Divine Mercy receives its ultimate expression in the seven sacraments

Duccio di Buoninsegna, “Christ Appears to the Apostles Behind Closed Doors (Maestà),” ca. 1308-1311
Duccio di Buoninsegna, “Christ Appears to the Apostles Behind Closed Doors (Maestà),” ca. 1308-1311 (photo: Public Domain)

The Second Sunday of Easter is also Divine Mercy Sunday. It was once called “Dominica in albis,” (Sunday in white) because it was on the eighth day — the perfect, eschatological day — that the newly baptized at the Easter Vigil finally took off the white robes they were given at the baptismal font.

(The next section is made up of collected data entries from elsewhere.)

(* ===== verification/Prelude.v ===== *)
(** * A verification library for Orditect

    Orditect (src/packages) is a governance ecosystem for AI workflows: storage
    contracts with reference adapters, an orchestration layer, and a streaming
    layer.  This library models its mechanisms as executable definitions,
    component by component, and proves what makes each of them correct.

    ** How the files correspond to the code

    - [Prelude]: results and exceptions ([res], [let?]), JSON-like values,
      Python dictionaries in insertion order ([dget], [dset], [ddel]), the
      stable sort, pagination, and the lemmas and tactics the files share.
    - [Mechanism], [SnapshotModel]: the protocol package (protocol/models,
      protocol/errors.py, protocol/mechanism.py): the contract models, their
      dict form and its validation, [idempotent_payload_equal] and
      [fold_snapshot_rows].
    - [Traversal]: tree, children and ancestor reads over the interface
      [SnapshotRow], which the memory adapter instantiates with records and the
      local adapter with payload dicts.
    - [MemorySnapshot], [MemoryParts]: adapter-memory/parts/*.py, a state record
      per part, one definition per method.
    - [LocalSnapshot], [LocalParts]: adapter-local/parts/*.py and _common.py:
      the append-only envelope streams folded on every read.  ISO text of
      instants is the parameter [IsoTime], the content digest and the order in
      which Python iterates a set are parameters too.
    - [Rules]: protocol/rules/*.py, the data rules over envelope streams.
    - [Workflow], [Executor]: flow/workflow/*.py and flow/retry: the dependency
      graph, its orderings, the retry policy, sequential and parallel execution
      with saga compensation.
    - [Text]: strings as lists of code points, with what the streaming code
      uses of [str].
    - [Pipeline], [Stage]: stream/pipeline/*.py and stream/stages/stage.py: the
      text middleware and the stage that runs it.
    - [Wire]: what the code uses of Python's UTF-8 codec, of [str.splitlines] and
      of text files, and the class [JsonText] of the laws of [json.dumps] and
      [json.loads].
    - [Mux], [Disconnect], [Enrich], [Sse]: stream/mux, stream/disconnect,
      stream/enrich, stream/sse and stream/client: the multiplexer, the policy
      for clients that go away, the placeholders of rich media, and the wire
      format with its parser, from bytes to bytes.

    - [Redis]: what the core package uses of a Redis server, as a class of
      commands with their laws, and a map that implements it.
    - [Semaphore], [Bucket], [Quota], [TaskDb]: the core package
      (core/limiter/*.py, core/redis/*.py, core/lua/*.lua, core/task/status.py):
      a script is one atomic function on the database, a client method is the
      sequence of its scripts.
    - [Effects]: coroutines as trees of calls, with exceptions, [try]/[finally],
      the relation [runs] and the weakest precondition [wp].
    - [TaskStorage]: flow/protocols/storage.py as a class of promises with other
      clients running between any two calls; flow/storage/factory.py, and the
      proof that the Redis store keeps the promises.  [RefStore]: the same
      protocol on plain maps, for one client at a time.
    - [Lifecycle], [TaskExecution], [Orchestrator], [Governance]:
      flow/core/state_machine.py and lifecycle.py, executor.py, orchestrator.py,
      flow/governance/dependency.py, written as programs over that protocol.
    - [Budget], [GovernedCall]: flow/governor/budget.py over [Quota], and
      flow/governor/client.py and call.py: governed calls and streams, with the
      caller's handler and functions as calls that may fail or be cancelled.
    - [Manifest], [Runner]: stream/events/payloads.py, finalizer/manifest.py and
      client/resolver.py; stream/runner/runner.py and stream.py: the producer of
      the substreams, the consumer loop, cancellation.
    - [UiReader], [Actions]: adapter-ui/reader.py, the read views over the text
      of a trace bundle, with the local adapter's way to the same text and back
      (adapter-local/_common.py); adapter-ui/action.py and queue.py with flow/actions/*.py and
      flow/recovery/service.py, the way of a command from the user interface to
      the tasks it cancels or runs again.
    - [DepTools], [Lineage]: flow/governance/tools.py, the offline scan for
      cycles and the rebuilding of the counters that [Governance] keeps;
      flow/core/lineage.py, the trees of tasks that operators look at.
    - [DeadLetters]: flow/retry/dlq.py over [Redis].
    - [Schedulers]: flow/scheduler/*.py, a Module per scheduler; the next instant
      of a cron expression is a parameter.
    - [Limits]: core/limiter/registry.py and decorators.py, core/task/cancel.py,
      flow/governor/manager.py, factory.py and unlimited.py.
    - [OpenAi]: bridge-openai/client.py, what it sends and how it reads a stream
      of server-sent events; [json.loads] is a parameter.
    - [Conformance], [Conforms]: protocol/capabilities.py and
      protocol/conformance: the kit that tests adapters, against an interface;
      the parts of the memory, local and user-interface adapters as its
      instances, those of the memory adapter run under it.
    - [ResultStores]: stream/protocols/store.py as a class with its promise, and
      its three stores: stream/store/memory.py, stream/store/adapter.py
      over [MemoryParts], stream/adapters/taskflow.py over [TaskDb].

    ** How state, effects and time are modelled

    An object's attributes are the fields of a Record and a method is a function
    from the state (and the clock reading, when it reads the clock) to the new
    state and a result; an exception is a value of [res].  Code whose pieces
    interleave (the multiplexer, the placeholder manager, the disconnect
    monitor, parallel groups of a workflow) is a step relation whose steps are
    the pieces of code between two awaits.  Coroutines of the flow package are
    programs ([Effects.prog]) whose calls are answered by a step relation: every
    call may raise, be cancelled, or come after any number of steps of other
    clients, so a theorem on [runs] or [wp] quantifies over all interleavings;
    theorems on whole trees of tasks use [RefStore].  Instants are integers
    (microseconds); floats that are only stored are opaque.  Text that is
    searched and cut is a list of code points, identifiers are [string].

    ** What the theorems show

    - Snapshots: a terminal status of a generation never changes and each write
      does what the contract says on every branch ([terminal_irreversible],
      [mem_save_spec], [mem_save_terminal_spec]); folding rows is a
      field-by-field merge ([fold_snapshot_rows_spec]); reads return exactly the
      alive rows they promise ([mem_query_spec], [mem_get_tree_sound],
      [mem_get_tree_complete], [mem_get_ancestors_spec]).
    - The local adapter refines the memory adapter on what it has written
      ([local_save_refines], [local_save_terminal_refines],
      [local_tree_equiv], [local_get_equiv], [local_append_refines],
      [local_dependency_refines]), and contents and results round-trip.
    - What the adapters write passes the data rules
      ([local_stream_passes_snapshot_rules], [local_audit_passes_rule]), and a
      rule finds exactly the violations it describes ([dr_snp_002_spec]).
    - Workflows: a valid graph is acyclic and closed, the orderings respect it,
      a failed run compensates what it completed in reverse order, retries are
      bounded.
    - Streaming: the middleware does not depend on how a source is cut into
      chunks; a stage's content and marker positions are faithful to its source,
      it releases its resource once and delivers nothing after a cancellation
      was seen; the multiplexer numbers each stream without gaps and loses
      nothing unless closed by force; placeholders end in one final state; what
      the server sends the client reads back.

    - Core: a semaphore never has more live leases than its limit and hands
      out a slot when one is free ([sem_refines_leases]), a refreshed lease
      lasts ([watchdog_keeps_lease]), an acquisition ends and leaks nothing
      ([acquire_terminates], [acquire_no_leak]); a bucket grants no more than
      its rate ([bucket_rate]); a quota never exceeds its limit
      ([quota_reserve_spec]); terminal statuses are final and the status index
      lists what the records say ([terminal_status_kept], [task_listing]); of
      concurrent reopenings one wins ([reopen_single_winner]).
    - Tasks: [cancel] tells the truth about every race ([cancel_spec]); an
      execution takes at most one slot and gives it back exactly once
      ([slot_discipline]), settles its record unless it is cancelled twice or the
      store is out ([executed_task_settles]) and returns what its task returned
      ([execute_returns]); a cancellation reaches every live descendant
      ([cancel_cascades]); waiting ends ([wait_terminal_ends]).
    - Dependencies: a registered task is ready exactly when its parents are over
      ([readiness]), it is cancelled by votes exactly when all its parents have
      failed or voted ([votes_decide]), and the cycle check is exact on
      ancestries of bounded size ([cycle_check_exact]).
    - Governed calls: a call and a stream take one slot and give it back once
      ([call_slot], [stream_slot]), a stream leaves one audit record that tells
      its charge ([stream_observed]), and a charge that is retried is booked
      once ([charge_once]).
    - Streams as a whole: the producer ends every substream in order and closes
      it whatever happens ([produce_delivers], [produce_discipline]), the
      consumer gets every event unless its stream was cancelled
      ([run_forwards]), a manifest tells what the stages produced, field by
      field ([manifest_faithful]), its pending media resolve within a bounded
      number of queries ([pending_resolves]), and the envelopes reach a client
      through bytes and chunks ([envelope_stream_roundtrip]).
    - Recovery and actions: commands are carried out at most once within the
      window of the dispatcher and do what their type says
      ([dispatch_at_most_once]), a recovery runs again exactly the nodes that
      need it ([recovery_spec]), and the views of the UI answer what the local
      adapter answers on the same files, unless a text has one of the characters
      at which the two cut lines differently ([snapshot_view_refines]).
    - Operations: the offline scan finds a cycle whenever there is one and
      reports only cycles ([scan_cycles_exact]), lost counters are rebuilt to what
      the records say ([rebuild_exact]), trees and paths of tasks are faithful
      ([lineage_tree], [lineage_path]), each scheduler hands out what is due in
      its order ([priority_line], [dependency_scheduler_ready], [cron_due]), a
      function behind a limiter runs only with its slot and gives it back
      ([limited_discipline]), a polled token misses no cancellation
      ([token_never_misses]), the status of all limiters is complete
      ([all_resources], [first_registration_wins]), a dead letter is kept for its
      lifetime ([dead_letters]).
    - The report of the conformance kit has the outcome of every case of the
      profile, each on the adapter as the one before left it
      ([conformance_report]); what is written to a result store is read back
      until its time is over, in each of the three stores ([manifests_kept]).
    - The bridge: a stream of an endpoint is complete or raises
      ([openai_stream_discipline]), and a request carries what the caller gave
      ([openai_payload]).

    ** Fuel

    Recursions that are not structural take fuel and return [None] without
    it: the depth-first search of a graph (the number of names), Kahn's loop
    and the parallel groups (the number of steps), the breadth-first search of
    the dependency domain (the number of endpoints), the marker and line loops
    (the length of the buffer).  The definitions start them with that much and
    the theorems show that a result is always returned.  The traversal depth
    [_MAX_TRAVERSAL_DEPTH] is the code's own bound and is kept as it is, and so
    are [_MAX_CASCADE_DEPTH] and [_MAX_LINEAGE_DEPTH].  The wait loop, the
    acquisition loop and the search for cycles take fuel too: the theorems give
    a number of rounds, from the deadline or from the number of ancestors, that
    is enough.  Polling a placeholder and waiting for the previous generation
    of a task take as many rounds as fit between the start and the deadline.
    The offline scan takes two rounds per task of the graph.

    ** What is not modelled

    The files of the local adapter are text (their UTF-8 form is not modelled),
    and JSON text is a parameter with its laws.  File replacement and directory creation, HTTP and Redis connections,
    logging, hooks and human-readable messages are left out as input and
    output, and so are the web framework glue and the delivery of callbacks.  The
    progress reports and the snapshot sink of the flow package compute on floats
    or pass records on and are not modelled. *)
From stdpp Require Import prelude gmap strings list sorting.
From Stdlib Require Import ZArith Lia Sorting.Permutation Sorting.Sorted.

Today also ends the Easter Octave. Today is the Second Sunday of Easter — the Sundays that follow Easter are Sundays of Easter, not Sundays after Easter, to underscore that the “joy of the Resurrection fills the whole world” so pervasively that, through Pentecost, this is the Church’s one great feast that gives meaning to the whole of the Christian year and life.

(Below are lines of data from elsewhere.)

(** The idempotency test on typed snapshots: equal up to the two clocks. *)
Lemma idempotent_dict_iff a b :
  idempotent_payload_equal (snapshot_dict a) (snapshot_dict b) = true ↔
  b = set_clocks (ts_created_at b) (ts_updated_at b) a.
Proof.
  split.
  - intros H.
    assert (Hk : ∀ k, k ∉ IDEMPOTENCY_EXCLUDED_FIELDS → present k (snapshot_dict a) =
      present k (snapshot_dict b)) by (intros; by apply idempotent_dict_present).
    destruct (snapshot_dict_present a)
      as (E1 & E2 & E3 & E4 & E5 & E6 & E7 & E8 & E9 & E10 & _ & _ & E13).
    destruct (snapshot_dict_present b)
      as (S1 & S2 & S3 & S4 & S5 & S6 & S7 & S8 & S9 & S10 & _ & _ & S13).
    rewrite Hk, S1 in E1 by by_compute. rewrite Hk, S2 in E2 by by_compute.
    rewrite Hk, S3 in E3 by by_compute. rewrite Hk, S4 in E4 by by_compute.
    rewrite Hk, S5 in E5 by by_compute. rewrite Hk, S6 in E6 by by_compute.
    rewrite Hk, S7 in E7 by by_compute. rewrite Hk, S8 in E8 by by_compute.
    rewrite Hk, S9 in E9 by by_compute. rewrite Hk, S10 in E10 by by_compute.
    rewrite Hk, S13 in E13 by by_compute.
    apply JStr_fmap_inj in E4, E8, E10. apply enc_pointer_inj in E6, E7.
    apply cost_dump_inj in E9. apply enc_time_inj in E13. clear Hk H.
    apply (inj Some) in E1, E2, E3, E5. injection E1 as E1. injection E2 as E2.
    injection E3 as E3. injection E5 as E5.
    clear S1 S2 S3 S4 S5 S6 S7 S8 S9 S10 S13.
    destruct a, b. unfold set_clocks. cbn in *. congruence.
  - intros ->. unfold idempotent_payload_equal. apply bool_decide_eq_true.
    apply map_eq. intros k. rewrite !lookup_strip.
    destruct (decide (k ∈ IDEMPOTENCY_EXCLUDED_FIELDS)) as [|Hk]; [done|].
    Local Transparent snapshot_dict. unfold snapshot_dict, set_clocks; simpl.
    apply not_elem_of_cons in Hk as [? Hk]. apply not_elem_of_cons in Hk as [? Hk].
    destruct (decide (k ∈ snapshot_fields)) as [Hin|Hout].
    + unfold snapshot_fields in Hin.
      repeat (apply elem_of_cons in Hin as [->|Hin]; [by simplify_map_eq|]).
      by apply elem_of_nil in Hin.
    + unfold snapshot_fields in Hout. repeat (apply not_elem_of_cons in Hout as [? Hout]).
      by rewrite !lookup_insert_ne by congruence.
Qed.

The Gospel of the Second Sunday of Easter is always John 20:19-31, which contains four key elements:

  1. John’s account of Jesus’ first appearance to all his Apostles (minus Thomas) on Easter Sunday night;
  2. Christ’s wish of peace and gift of the Holy Spirit in words that the Church has understood to be the institution of the sacrament of Penance;
  3. The observation that Thomas was absent; and
  4. Jesus’ appearance to his Apostles on the Sunday following the Resurrection, i.e., today, when Thomas is present and professes his faith.

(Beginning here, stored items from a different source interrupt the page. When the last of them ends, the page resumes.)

(** One placeholder of a manifest: the task_ref must end with its id. *)
Definition ph_step (i : N) (acc : list Finding) (ph : json) : res rule_error (list Finding) :=
  match ph with
  | JObj ph =>
      let pid := jget ph "placeholder_id" in
      if truthy pid then
        match with_default (JStr "") (ph !! "task_ref") with
        | JStr ref =>
            if decide (ref = "") then Ok acc
            else match pid with
                 | JStr pid =>
                     if ends_with ref pid then Ok acc
                     else Ok (acc ++ [mkFinding "DR-ALL-003" warning
                            ("rows[" +:+ pretty i +:+ "].data.placeholders") "T1" false])
                 | _ => Err TypeError
                 end
        | _ => Ok acc
        end
      else Ok acc
  | _ => Ok acc
  end.

Definition dr_all_003 (lines : list json) : res rule_error (list Finding) :=
  for_rows (λ acc il,
    match data_or_line il.2 with
    | None => Ok acc
    | Some data =>
        let phs := jget data "placeholders" in
        if truthy phs then
          let? l := iterate phs in for_rows (ph_step il.1) l acc
        else Ok acc
    end) (body_rows lines) [].

(** * Runner (rules/runner.py) *)

Definition RULES : list (string * (list json → res rule_error (list Finding))) :=
  [("DR-SNP-001", dr_snp_001); ("DR-SNP-002", dr_snp_002); ("DR-SNP-003", dr_snp_003);
   ("DR-AUD-001", dr_aud_001); ("DR-CTT-001", dr_ctt_001); ("DR-ALL-001", dr_all_001);
   ("DR-ALL-002", dr_all_002); ("DR-DEP-001", dr_dep_001); ("DR-ALL-003", dr_all_003)].

Definition run_rules (lines : list json) (select : option (list string))
  : res rule_error RuleReport :=
  let chosen := match select with
                | None => RULES
                | Some ids => filter (λ r, r.1 ∈ ids) RULES
                end in
  let? found := for_rows (λ acc r, let? fs := r.2 lines in Ok (acc ++ fs)) chosen [] in
  Ok (mkReport found).

(** * Terminal-drift scan *)

(** What the snapshot rules read of a row with an op: generation, status and
    whether it closes the generation. *)
Record entry := mkEntry { en_key : gen_key; en_status : json; en_terminal : bool }.

Definition entry_of (line : row) : res rule_error entry :=
  let? data := as_dict (line_data line) in
  let? key := generation data in
  Ok (mkEntry key (row_status data) (op_in line ["save_terminal"])).

Definition close_step (d : list (gen_key * json)) (e : entry) : list (gen_key * json) :=
  if en_terminal e && truthy (en_status e) then dset d (en_key e) (en_status e) else d.

Definition baseline (es : list entry) : list (gen_key * json) := fold_left close_step es [].

(** No entry drifts from the baseline of the entries before it. *)
Fixpoint no_drift (d : list (gen_key * json)) (es : list entry) : bool :=
  match es with
  | [] => true
  | e :: es' => negb (drifts d (en_key e) (en_status e)) && no_drift (close_step d e) es'
  end.

(** Terms T3 for two rows, the first one before the second. *)
Definition t3_pair (a b : entry) : Prop :=
  en_key a = en_key b → en_terminal a = true → truthy (en_status a) = true →
  truthy (en_status b) = true → en_status b = en_status a.

Lemma ForallOrdPairs_snoc {A} (R : A → A → Prop) l x :
  ForallOrdPairs R (l ++ [x]) ↔ ForallOrdPairs R l ∧ ∀ a, a ∈ l → R a x.
Proof.
  induction l as [|y l IH]; simpl.
  - split; [intros _; split; [constructor|set_solver]|intros _; repeat constructor].
  - split.
    + inversion_clear 1 as [|? ? Hy Hl]. apply IH in Hl as [Hl Hx]. rewrite Forall_app in Hy.
      destruct Hy as [Hy Hyx]. inversion_clear Hyx. split; [by constructor|].
      intros a [->|Ha]%elem_of_cons; auto.
    + intros [Hl Hx]. inversion_clear Hl as [|? ? Hy Hl']. constructor.
      * apply Forall_app. split; [done|]. repeat constructor. apply Hx. left.
      * apply IH. split; [done|]. intros a Ha. apply Hx. by right.
Qed.

Lemma no_drift_snoc d es e :
  no_drift d (es ++ [e]) = no_drift d es
    && negb (drifts (fold_left close_step es d) (en_key e) (en_status e)).
Proof.
  revert d. induction es as [|x es IH]; intros d; simpl; [by rewrite andb_true_r|].
  by rewrite IH, andb_assoc.
Qed.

The Apostles are in the Upper Room and scared. They still don’t know about their own safety after the judicial murder of Jesus on Friday. Now there are all sorts of stories going around about Jesus’ Tomb being empty, his body gone and him appearing to individuals. No doubt they also feel a certain guilt, having either run away or denied Jesus when he needed them most.

Jesus appears to them. He wishes them shalom. It’s not simple “peace.” It is peace that comes from a profound reconciliation, settling of accounts and forgiveness. That is what Jesus’ whole life (especially during the past three days) has been all about. He now returns to those upon whom he had planned to build his Church, and launches them into this new era.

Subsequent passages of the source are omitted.